In California, nearly 200,000 undergraduates and 180,000 graduate students attend private nonprofit colleges and universities, ranging from small schools like Mills College to such giants as the University of Southern California.
Mills College began as a religious school in 1852 and moved in 1871 to its current location on 135 lushly landscaped acres in the Oakland hills. While its tuition and fees, not including room and board, totaled $30,570 this year, most students receive financial aid. Nearly half of Mills undergraduates have low enough incomes to be eligible for federal Pell Grants as well.
In Wednesday’s announcement, the school said that it would stop enrolling new undergraduates after fall 2021 and that it would “most likely” grant its last degrees of any sort in 2023. Mills promised to help its students transfer to other schools if they want to.
The school intends to transform itself into an institute focusing on women’s leadership and to advance gender and racial equity.
“Today, because of the economic burdens of the Covid-19 pandemic, structural changes across higher education, and Mills’ declining enrollment and budget deficits, Mills must begin to shift away from being a degree-granting college and toward becoming a Mills Institute that can sustain Mills’ mission,” said Mills President Elizabeth L. Hillman in a statement.
Sweet Briar College, a women’s college in Virginia facing similar difficulties, had announced in 2015 that it would soon close. But a revolt and a fundraising effort among alumnae and other supporters turned things around and the 350-student school survived. Some experts expect the same type of response in Mills’ circles, but such an attempt faces strong headwinds because of the pandemic’s impact.
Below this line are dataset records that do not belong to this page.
(** * opentrack pose pipeline: a shallow embedding of [logic/pipeline.cpp]

    The development follows the source file top to bottom:

    - a model of the C++ [double] values the pipeline computes with,
    - the small linear-algebra types ([euler_t], [rmat], [Pose]),
    - the command flags ([bits]),
    - the relative-translation compensator ([reltrans]),
    - the pose utilities and the per-cycle function [pipeline::logic].

    Numbers.  A [double] is either finite, an infinity or a NaN.  Finite
    values are exact rationals in canonical form ([Qc]), and [add], [mul]
    and [div] on finite values are the exact operations: they are the C++
    results wherever those are representable, and differ from them by the
    rounding of the last place or by an overflow otherwise (the sign of
    zero is not kept; a division by zero takes the zero as positive).
    [fmod], [fabs], [copysign], the comparisons and [clamp] are exact in
    C++ as well.  Literals that are not binary fractions ([.1f], [.05f],
    [.01]) are kept at the value their type gives them.  The special values
    follow IEEE 754, which is what [nan_check] looks for.

    The theorems below are of two kinds.  Statements about which expression
    the code evaluates (which table entry, which branch, which operands,
    which timer) do not depend on how [add] and [mul] round.  Statements
    about values are statements in this arithmetic: they carry over to the
    machine where the operations involved are exact there (sums with 0,
    products with 0 or 1, [fmod], [clamp], comparisons, small integers and
    binary fractions), and up to the rounding of the last place
    otherwise. *)

From Stdlib Require Import ZArith NArith QArith Qcanon Lia Lqa Bool List.
Import ListNotations.

Set Implicit Arguments.

(* ================================================================== *)
(** ** Doubles *)

Module Dbl.

Inductive double : Type :=
| DFin (q : Qc)
| DInf (negative : bool)
| DNaN.

Local Open Scope Qc_scope.

Definition qz (z : Z) : Qc := Q2Qc (inject_Z z).
Definition qfrac (n : Z) (d : positive) : Qc := Q2Qc (n # d).

Definition Qcltb (a b : Qc) : bool :=
  match a ?= b with Lt => true | _ => false end.

Definition Qcabs (a : Qc) : Qc := if Qcltb a (qz 0) then - a else a.

(** Integer part, rounding toward zero (the quotient [std::fmod] removes). *)
Definition Qtrunc (a : Q) : Z := Z.quot (Qnum a) (Zpos (Qden a)).
Definition Qctrunc (a : Qc) : Z := Qtrunc (this a).

Definition of_Z (z : Z) : double := DFin (qz z).
Definition of_frac (n : Z) (d : positive) : double := DFin (qfrac n d).
(** [bool] converted to [double], as in [x * !disable(i)]. *)
Definition of_bool (b : bool) : double := of_Z (if b then 1 else 0).

Definition is_finite (x : double) : bool :=
  match x with DFin _ => true | _ => false end.

Definition neg (x : double) : double :=
  match x with
  | DFin a => DFin (- a)
  | DInf s => DInf (negb s)
  | DNaN => DNaN
  end.

Definition add (x y : double) : double :=
  match x, y with
  | DNaN, _ | _, DNaN => DNaN
  | DFin a, DFin b => DFin (a + b)
  | DInf s, DInf t => if Bool.eqb s t then DInf s else DNaN
  | DInf s, DFin _ | DFin _, DInf s => DInf s
  end.

Definition sub (x y : double) : double := add x (neg y).

Definition mul (x y : double) : double :=
  match x, y with
  | DNaN, _ | _, DNaN => DNaN
  | DFin a, DFin b => DFin (a * b)
  | DInf s, DInf t => DInf (xorb s t)
  | DInf s, DFin a | DFin a, DInf s =>
      if Qc_eq_bool a (qz 0) then DNaN else DInf (xorb s (Qcltb a (qz 0)))
  end.

Definition div (x y : double) : double :=
  match x, y with
  | DNaN, _ | _, DNaN => DNaN
  | DFin a, DFin b =>
      if Qc_eq_bool b (qz 0)
      then (if Qc_eq_bool a (qz 0) then DNaN else DInf (Qcltb a (qz 0)))
      else DFin (a / b)
  | DFin _, DInf _ => DFin (qz 0)
  | DInf s, DFin b => DInf (xorb s (Qcltb b (qz 0)))
  | DInf _, DInf _ => DNaN
  end.

(** [std::fabs] *)
Definition fabs (x : double) : double :=
  match x with
  | DFin a => DFin (Qcabs a)
  | DInf _ => DInf false
  | DNaN => DNaN
  end.

Definition signbit (x : double) : bool :=
  match x with
  | DFin a => Qcltb a (qz 0)
  | DInf s => s
  | DNaN => false
  end.

(** [std::copysign(mag, sgn)] *)
Definition copysign (mag sgn : double) : double :=
  match fabs mag with
  | DFin m => DFin (if signbit sgn then - m else m)
  | DInf _ => DInf (signbit sgn)
  | DNaN => DNaN
  end.

(** [std::fmod(x, y)]: [x - y * trunc (x / y)], exact in IEEE arithmetic. *)
Definition fmod (x y : double) : double :=
  match x, y with
  | DFin a, DFin b =>
      if Qc_eq_bool b (qz 0) then DNaN
      else DFin (a - b * qz (Qctrunc (a / b)))
  | DFin a, DInf _ => DFin a
  | _, _ => DNaN
  end.

(** IEEE comparisons: anything compared with NaN is false. *)
Definition ltb (x y : double) : bool :=
  match x, y with
  | DNaN, _ | _, DNaN => false
  | DFin a, DFin b => Qcltb a b
  | DInf s, DInf t => s && negb t
  | DInf s, DFin _ => s
  | DFin _, DInf t => negb t
  end.

Definition gtb (x y : double) : bool := ltb y x.

Definition eqb (x y : double) : bool :=
  match x, y with
  | DFin a, DFin b => Qc_eq_bool a b
  | DInf s, DInf t => Bool.eqb s t
  | _, _ => false
  end.

(** [x != y] *)
Definition neb (x y : double) : bool := negb (eqb x y).

(** Structural equality test, NaN included; used to compare whole values. *)
Definition same (x y : double) : bool :=
  match x, y with
  | DNaN, DNaN => true
  | _, _ => eqb x y
  end.

End Dbl.

Export Dbl.

Close Scope Q_scope.
Open Scope nat_scope.

Declare Scope dbl_scope.
Delimit Scope dbl_scope with D.
Bind Scope dbl_scope with double.
Infix "+" := Dbl.add : dbl_scope.
Infix "-" := Dbl.sub : dbl_scope.
Infix "*" := Dbl.mul : dbl_scope.
Infix "/" := Dbl.div : dbl_scope.
Notation "- x" := (Dbl.neg x) : dbl_scope.
Infix "<?" := Dbl.ltb : dbl_scope.
Infix ">?" := Dbl.gtb (at level 70, no associativity) : dbl_scope.

(** Modelled from the spec: [clamp(x, lo, hi)] lives in [compat/math.hpp];
    the spec calls it a hard clamp of the value to the closed interval. *)
Definition clamp (x lo hi : double) : double :=
  if (x >? hi)%D then hi else if (x <? lo)%D then lo else x.

(** *** Literals of the source that are not binary fractions

    [.1f] and [.05f] are [float] literals, [.01] (also written [1e-2]) is a
    [double] literal; each stands for the value of its type nearest to the
    decimal: 13421773 / 2^27, 13421773 / 2^28 and 5764607523034235 / 2^59. *)
Definition float_0_1 : double := of_frac 13421773 134217728.
Definition float_0_05 : double := of_frac 13421773 268435456.
Definition double_0_01 : double := of_frac 5764607523034235 576460752303423488.

(* ================================================================== *)
(** ** Vectors, matrices and poses ([compat/simple-mat.hpp], [compat/euler.hpp]) *)

(** Modelled from the spec: [enum Axis] (declared outside [pipeline.cpp])
    gives the slot order [TX, TY, TZ, Yaw, Pitch, Roll] of a [Pose]. *)
Definition TX : nat := 0.
Definition TY : nat := 1.
Definition TZ : nat := 2.
Definition Yaw : nat := 3.
Definition Pitch : nat := 4.
Definition Roll : nat := 5.

(** Modelled from the spec: [euler_t] is [Mat<double, 3, 1>] of
    [compat/simple-mat.hpp], a 3-tuple of doubles with indexed access and
    componentwise arithmetic. *)
Record euler_t : Type := mk_euler { e0 : double; e1 : double; e2 : double }.

Definition eget (v : euler_t) (i : nat) : double :=
  match i with
  | 0 => e0 v
  | 1 => e1 v
  | 2 => e2 v
  | _ => DNaN
  end.

Definition eset (v : euler_t) (i : nat) (x : double) : euler_t :=
  match i with
  | 0 => mk_euler x (e1 v) (e2 v)
  | 1 => mk_euler (e0 v) x (e2 v)
  | 2 => mk_euler (e0 v) (e1 v) x
  | _ => v
  end.

Definition ezero : euler_t := mk_euler (of_Z 0) (of_Z 0) (of_Z 0).

Definition eadd (u v : euler_t) : euler_t :=
  mk_euler (e0 u + e0 v)%D (e1 u + e1 v)%D (e2 u + e2 v)%D.
Definition esub (u v : euler_t) : euler_t :=
  mk_euler (e0 u - e0 v)%D (e1 u - e1 v)%D (e2 u - e2 v)%D.
Definition escale (v : euler_t) (c : double) : euler_t :=
  mk_euler (e0 v * c)%D (e1 v * c)%D (e2 v * c)%D.
Definition scale_e (c : double) (v : euler_t) : euler_t :=
  mk_euler (c * e0 v)%D (c * e1 v)%D (c * e2 v)%D.

(** Modelled from the spec: [rmat] is [Mat<double, 3, 3>] of
    [compat/simple-mat.hpp], kept here by rows, with the usual products,
    transpose and identity. *)
Record rmat : Type := mk_rmat { row0 : euler_t; row1 : euler_t; row2 : euler_t }.

Definition dot (u v : euler_t) : double :=
  (e0 u * e0 v + e1 u * e1 v + e2 u * e2 v)%D.

Definition rmat_mulv (R : rmat) (v : euler_t) : euler_t :=
  mk_euler (dot (row0 R) v) (dot (row1 R) v) (dot (row2 R) v).

Definition rmat_col (R : rmat) (j : nat) : euler_t :=
  mk_euler (eget (row0 R) j) (eget (row1 R) j) (eget (row2 R) j).

(** [R.t()] *)
Definition rmat_t (R : rmat) : rmat :=
  mk_rmat (rmat_col R 0) (rmat_col R 1) (rmat_col R 2).

Definition rmat_mul (A B : rmat) : rmat :=
  let row r := mk_euler (dot r (rmat_col B 0)) (dot r (rmat_col B 1))
                        (dot r (rmat_col B 2)) in
  mk_rmat (row (row0 A)) (row (row1 A)) (row (row2 A)).

(** [rmat::eye()] *)
Definition rmat_eye : rmat :=
  mk_rmat (mk_euler (of_Z 1) (of_Z 0) (of_Z 0))%D
          (mk_euler (of_Z 0) (of_Z 1) (of_Z 0))%D
          (mk_euler (of_Z 0) (of_Z 0) (of_Z 1))%D.

(** Modelled from the spec: [Pose] is [Mat<double, 6, 1>], the ordered
    6-tuple of doubles of the spec. *)
Record Pose : Type := mk_pose {
  p0 : double; p1 : double; p2 : double;
  p3 : double; p4 : double; p5 : double
}.

Definition pget (p : Pose) (i : nat) : double :=
  match i with
  | 0 => p0 p
  | 1 => p1 p
  | 2 => p2 p
  | 3 => p3 p
  | 4 => p4 p
  | 5 => p5 p
  | _ => DNaN
  end.

Definition pset (p : Pose) (i : nat) (x : double) : Pose :=
  match i with
  | 0 => mk_pose x (p1 p) (p2 p) (p3 p) (p4 p) (p5 p)
  | 1 => mk_pose (p0 p) x (p2 p) (p3 p) (p4 p) (p5 p)
  | 2 => mk_pose (p0 p) (p1 p) x (p3 p) (p4 p) (p5 p)
  | 3 => mk_pose (p0 p) (p1 p) (p2 p) x (p4 p) (p5 p)
  | 4 => mk_pose (p0 p) (p1 p) (p2 p) (p3 p) x (p5 p)
  | 5 => mk_pose (p0 p) (p1 p) (p2 p) (p3 p) (p4 p) x
  | _ => p
  end.

Definition pzero : Pose := mk_pose (of_Z 0) (of_Z 0) (of_Z 0) (of_Z 0) (of_Z 0) (of_Z 0).

(** [euler_t((const double* )value)] and [euler_t(&value[Yaw])]. *)
Definition pose_translation (p : Pose) : euler_t := mk_euler (p0 p) (p1 p) (p2 p).
Definition pose_rotation (p : Pose) : euler_t := mk_euler (p3 p) (p4 p) (p5 p).

(** [vec3_bool], [vec6_bool]: indexed booleans; value-initialised is all false. *)
Definition vec_bool : Type := nat -> bool.
Definition no_axis : vec_bool := fun _ => false.
(** [&disable[k]] *)
Definition vec_from (k : nat) (d : vec_bool) : vec_bool := fun i => d (k + i)%nat.

(** A C-style counted loop [for (i = lo; i < lo + n; i++) body] over a state. *)
Definition for_loop {S : Type} (lo n : nat) (body : S -> nat -> S) (s : S) : S :=
  fold_left body (seq lo n) s.

(* ================================================================== *)
(** ** Command flags ([bits]) *)

(** Modelled from the spec: the [bit_flags] enumeration is declared in
    [pipeline.hpp]; the five flags are distinct single bits. *)
Definition f_center : N := 1.
Definition f_held_center : N := 2.
Definition f_enabled_h : N := 4.
Definition f_enabled_p : N := 8.
Definition f_zero : N := 16.

Module bits.

(** The atomic word; each operation below is one successful
    compare-exchange, so the sequential reading is the word update. *)
Definition t : Type := N.

Definition set (b : t) (flag : N) (val : bool) : t :=
  N.lor (N.ldiff b flag) (flag * (if val then 1 else 0)).

Definition negate (b : t) (flag : N) : t := N.lxor b flag.

Definition get (b : t) (flag : N) : bool := negb (N.land b flag =? 0)%N.

(** [bits::bits()] *)
Definition init : t :=
  let b := 0%N in
  let b := set b f_center false in
  let b := set b f_held_center false in
  let b := set b f_enabled_p true in
  let b := set b f_enabled_h true in
  set b f_zero false.

End bits.

(* ================================================================== *)
(** ** Timers ([compat/timer.hpp]) *)

(** Modelled from the spec: a [Timer] is a monotonic stopwatch; [start]
    remembers the clock, [elapsed_seconds] is the clock minus the remembered
    instant.  The clock itself is an input: every timer call of a cycle gets
    the instant at which it happens (see [clock_reads]). *)
Record Timer : Type := mk_timer { started : double }.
Deep sadness was the reaction of some alumnae.
Brandy Tuzon Boyd graduated from Mills in 1991 and was a junior there during the student strike that led to the retention of women-only undergraduate education there. So far, she said she has not seen strong mobilization to prevent the campus closure.
“It’s pretty devastating,” Tuzon Boyd, who is publisher and editor of a local news website, The Natomas Buzz, in the Sacramento area, said of the announcement. The college “holds a very important place in my heart.”
Lisa Kremer, a Mills graduate who is now an attorney in Tacoma, Washington, joined that two-week-long student strike 30 years ago and described herself as “brokenhearted but not surprised” by the closure news. While she has heard of some possible efforts to protest the decision, she said she does not think the move “is reversible.”
Kremer’s daughter, Nora McCarthy, is a first-year student at Mills and has been living in the dorm there while taking online classes. She wants to stay at Mills as long as possible before transferring because “she loves Mills,” Kremer said.
Notre Dame de Namur University, established in 1851, announced last fall that the school’s leaders “have decided that recruitment of traditional freshman students with a mission of providing a residential college experience is no longer a viable pathway financially” for the university. Its new focus will be on graduate and online programs in art therapy, clinical psychology and education, the school said, adding that excess buildings and land might be leased or sold.